Pressão esportiva, política e de mercado

A derrota por quatro gols em 20 de janeiro pesa mais do que o calendário sugere. O Palmeiras vem de um 2025 sem taças e entra em 2026 sob cobrança explícita de conselheiros e de parte da torcida organizada. O placar em Novo Horizonte oferece munição a quem já defendia reformulação mais profunda no elenco e na comissão técnica. O próprio Abel, que acumula títulos e prestígio desde 2020, passa a ser questionado não só pelos resultados recentes, mas pelo modelo de jogo.

Abel tenta controlar a narrativa na coletiva pós-jogo. Lembra o número de desfalques, cita Andreas Pereira e Lucas Evangelista, ainda em transição física, e explica a opção por lançar garotos em janeiro. “Temos muitos jogadores importantes no departamento médico e precisamos testar alternativas agora”, afirma. A leitura externa, porém, é menos paciente. Cobradores internos pedem imediatismo, especialmente porque a principal janela europeia fecha em 2 de fevereiro, reduzindo o tempo para negociar reforços de peso.

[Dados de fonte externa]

(** A shape placed on the grid and run for some frames, when the generation
    it reaches is known. *)
Lemma placed_run (rows cols : Z) (shape shape' : list (Z * Z)) (r c r' c' : Z)
    (frames : list Z) (h : heap) :
  0 < rows → 0 < cols →
  Nat.iter (length frames) (next_gen rows cols)
    (seeded rows cols (blank rows cols) (place shape r c))
  = seeded rows cols (blank rows cols) (place shape' r' c') →
  ∃ grid h0 g grid' h' g',
    run_simulation rows cols (place shape r c) h = Ok grid h0
    ∧ h0 !! grid = Some g
    ∧ (∀ i j, 0 ≤ i < rows → 0 ≤ j < cols →
         item g i j = Some (placed_cells shape r c i j))
    ∧ animate rows cols frames grid h0 = Ok grid' h'
    ∧ h' !! grid' = Some g'
    ∧ (∀ i j, 0 ≤ i < rows → 0 ≤ j < cols →
         item g' i j = Some (placed_cells shape' r' c' i j))
    ∧ (shape' = shape → r' = r → c' = c → g' = g).
Proof.
  intros Hr Hc Hiter.
  set (g := seeded rows cols (blank rows cols) (place shape r c)) in *.
  set (g' := seeded rows cols (blank rows cols) (place shape' r' c')) in *.
  assert (has_shape g rows cols) as Hg by (apply has_shape_place; lia).
  assert (has_shape g' rows cols) as Hg' by (apply has_shape_place; lia).
  destruct (animate_run rows cols frames (<[fresh (dom h) := g]> h) (fresh (dom h)) g)
    as (grid' & h' & Hrun & Hlast & Hkeep); [apply lookup_insert_eq | done |].
  exists (fresh (dom h)), (<[fresh (dom h) := g]> h), g, grid', h', g'.
  split; [apply run_simulation_run; lia|].
  split; [apply lookup_insert_eq|].
  split; [intros i j Hi Hj; rewrite (item_in_range g rows cols) by done;
          unfold g; by rewrite cell_place|].
  split; [done|].
  split; [by rewrite Hlast, Hiter|].
  split; [intros i j Hi Hj; rewrite (item_in_range g' rows cols) by done;
          unfold g'; by rewrite cell_place|].
  intros -> -> ->. done.
Qed.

A diretoria trabalha em duas frentes. No campo, a cobrança por resposta rápida chega à comissão técnica e ao elenco. Fora dele, o departamento de futebol tenta acelerar conversas por um zagueiro, um volante e um meia criativo. As negociações envolvem cifras na casa de milhões de euros, em um cenário de câmbio desfavorável e concorrência de clubes médios da Europa e do Oriente Médio. Cada dia de indefinição amplia o risco de o Palmeiras voltar a encerrar a temporada sem levantar troféus.

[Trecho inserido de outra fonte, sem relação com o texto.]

(** * bia_integrator_core: the data model and the annotation merge

    A shallow embedding of [bia_integrator_core/models.py] and
    [bia_integrator_core/integrator.py].

    A pydantic model instance keeps the values of its fields in its
    [__dict__], and both the merge and the [ome_metadata] property read and
    write that namespace by name.  So a [BIAStudy] or a [BIAImage] that went
    through them is embedded as its [__dict__], an insertion-ordered
    dictionary from attribute names to values, while what the collaborators
    hand out are the typed records of the data model.  Objects are embedded
    by value: a study owns its images, and no two entries of [images] are
    one object.  Raising an exception is an [outcome].  The retrieval
    collaborators and the library calls ([urllib.parse], [pathlib],
    [requests], [ome_types]) are interfaces the development is parametric
    in, and so are the two ends of the text of a float.  What pydantic and
    the [json] package do when a record is written and read back is
    embedded from those libraries. *)

From Stdlib Require Import String Ascii List ZArith Bool Lia Floats.
From Stdlib Require DecimalString DecimalZ DecimalPos DecimalFacts.
Set Warnings "-register-all".
Import ListNotations.
Local Open Scope string_scope.
Local Open Scope list_scope.

(** ** Exceptions and outcomes *)

(* Python's messages are not reproduced word for word. *)
Inductive exn : Type :=
| AttributeError (obj attr : string)
    (* '<obj>' object has no attribute '<attr>' *)
| TypeError (msg : string)
| AssertionError (status_code : Z) (uri content : string)
    (* the three values the assertion message of _ome_xml_url_parse shows *)
| OtherError (cls msg : string).
    (* whatever else a collaborator or a library call raises *)

Inductive outcome (A : Type) : Type :=
| Returns (a : A)
| Raises (e : exn).
Arguments Returns {A} a.
Arguments Raises {A} e.

Definition bind {A B : Type} (c : outcome A) (k : A -> outcome B) : outcome B :=
  match c with
  | Returns a => k a
  | Raises e => Raises e
  end.

Declare Scope py_scope.
Delimit Scope py_scope with py.
Notation "x <- c ;; k" := (bind c (fun x => k))
  (at level 61, c at next level, right associativity) : py_scope.
Notation "' p <- c ;; k" := (bind c (fun x => let p := x in k))
  (at level 61, p pattern, c at next level, right associativity) : py_scope.
Local Open Scope py_scope.

(** [for x in l: ...] over a body that may raise, collecting what each
    iteration produces; the first exception ends the loop. *)
Fixpoint for_each {A B : Type} (body : A -> outcome B) (l : list A)
  : outcome (list B) :=
  match l with
  | [] => Returns []
  | x :: rest =>
      y <- body x ;;
      ys <- for_each body rest ;;
      Returns (y :: ys)
  end.

(** ** Python dictionaries

    Insertion ordered: assigning to a key that is present replaces its value
    where it stands, a new key goes to the end. *)

Section Dict.
Context {V : Type}.

Definition dict : Type := list (string * V).

Fixpoint dict_get (d : dict) (k : string) : option V :=
    match d with
    | [] => None
    | (k', v) :: rest => if String.eqb k' k then Some v else dict_get rest k
    end.

  (* d[k] = v *)
Fixpoint dict_set (d : dict) (k : string) (v : V) : dict :=
    match d with
    | [] => [(k, v)]
    | (k', v') :: rest =>
        if String.eqb k' k then (k', v) :: rest
        else (k', v') :: dict_set rest k v
    end.

  (* d.update(other) *)
Definition dict_update (d other : dict) : dict :=
    fold_left (fun acc kv => dict_set acc (fst kv) (snd kv)) other d.

Definition dict_keys (d : dict) : list string := map fst d.
End Dict.
Arguments dict V : clear implicits.

(** [for a in l: d[key(a)] = val(a)], the shape of both annotation loops. *)
Definition assign_each {A V : Type} (key : A -> string) (val : A -> V)
    (l : list A) (d : dict V) : dict V :=
  fold_left (fun acc a => dict_set acc (key a) (val a)) l d.

(** ** The data model (models.py) *)

(* A free-form value, as the untyped [Dict] fields hold them. *)
Inductive pydata : Type :=
| PNone
| PBool (b : bool)
| PInt (z : Z)
| PFloat (f : float)
| PStr (s : string)
| PList (l : list pydata)
| PDict (d : list (pydata * pydata)).

Module ChannelRendering.
Record t : Type := mk {
    colormap_start : list float;
    colormap_end : list float;
    scale_factor : float          (* = 1.0 *)
  }.
End ChannelRendering.

Module RenderingInfo.
Record t : Type := mk {
    channel_renders : list ChannelRendering.t;
    default_z : option Z;
    default_t : option Z
  }.
End RenderingInfo.

(* uri: Union[str, List[str]] *)
Inductive uri_t : Type :=
| UriStr (s : string)
| UriList (l : list string).

Module BIAImageRepresentation.
Record t : Type := mk {
    accession_id : string;
    image_id : string;
    uri : uri_t;
    size : Z;
    type : option string;
    dimensions : option string;
    attributes : option (list (pydata * pydata));
    rendering : option RenderingInfo.t
  }.
End BIAImageRepresentation.

Module BIAFileRepresentation.
Record t : Type := mk {
    accession_id : string;
    file_id : string;
    uri : uri_t;
    size : Z
  }.
End BIAFileRepresentation.

Module BIAFile.
Record t : Type := mk {
    id : string;
    original_relpath : string;    (* pathlib.Path *)
    original_size : Z;
    attributes : list (pydata * pydata);            (* = {} *)
    representations : list BIAFileRepresentation.t  (* = [] *)
  }.
End BIAFile.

O impacto esportivo é imediato. O time perde pontos no Paulistão e vê adversários diretos, como São Paulo e Corinthians, ganharem terreno na tabela e tranquilidade para trabalhar. No vestiário, líderes do elenco tentam blindar o grupo de críticas públicas, mas admitem, em conversas reservadas, que a goleada funciona como alerta máximo. A margem de erro, repetem, encolhe cedo demais.

Clássico com o São Paulo vira termômetro da reação

O calendário não oferece respiro. No sábado, dia 24, às 18h30, o Palmeiras recebe o São Paulo na Arena Barueri. O jogo, que em outros anos poderia ser tratado como início de ajuste, ganha peso de teste de caráter. Uma nova atuação fraca pode empurrar o ambiente para uma crise aberta, com vaias, pressão organizada e aumento do ruído político no clube.

A comissão técnica trabalha para ter força máxima no clássico. A expectativa é contar novamente com peças importantes e reduzir o número de improvisos. A direção, por sua vez, tenta ao menos encaminhar uma contratação até o fim da próxima semana, gesto visto internamente como sinal de resposta à torcida. Entre campo e bastidores, a goleada em Novo Horizonte deixa uma pergunta em suspenso: o Palmeiras consegue se reinventar a tempo ou 2026 repetirá o vazio de títulos do ano passado?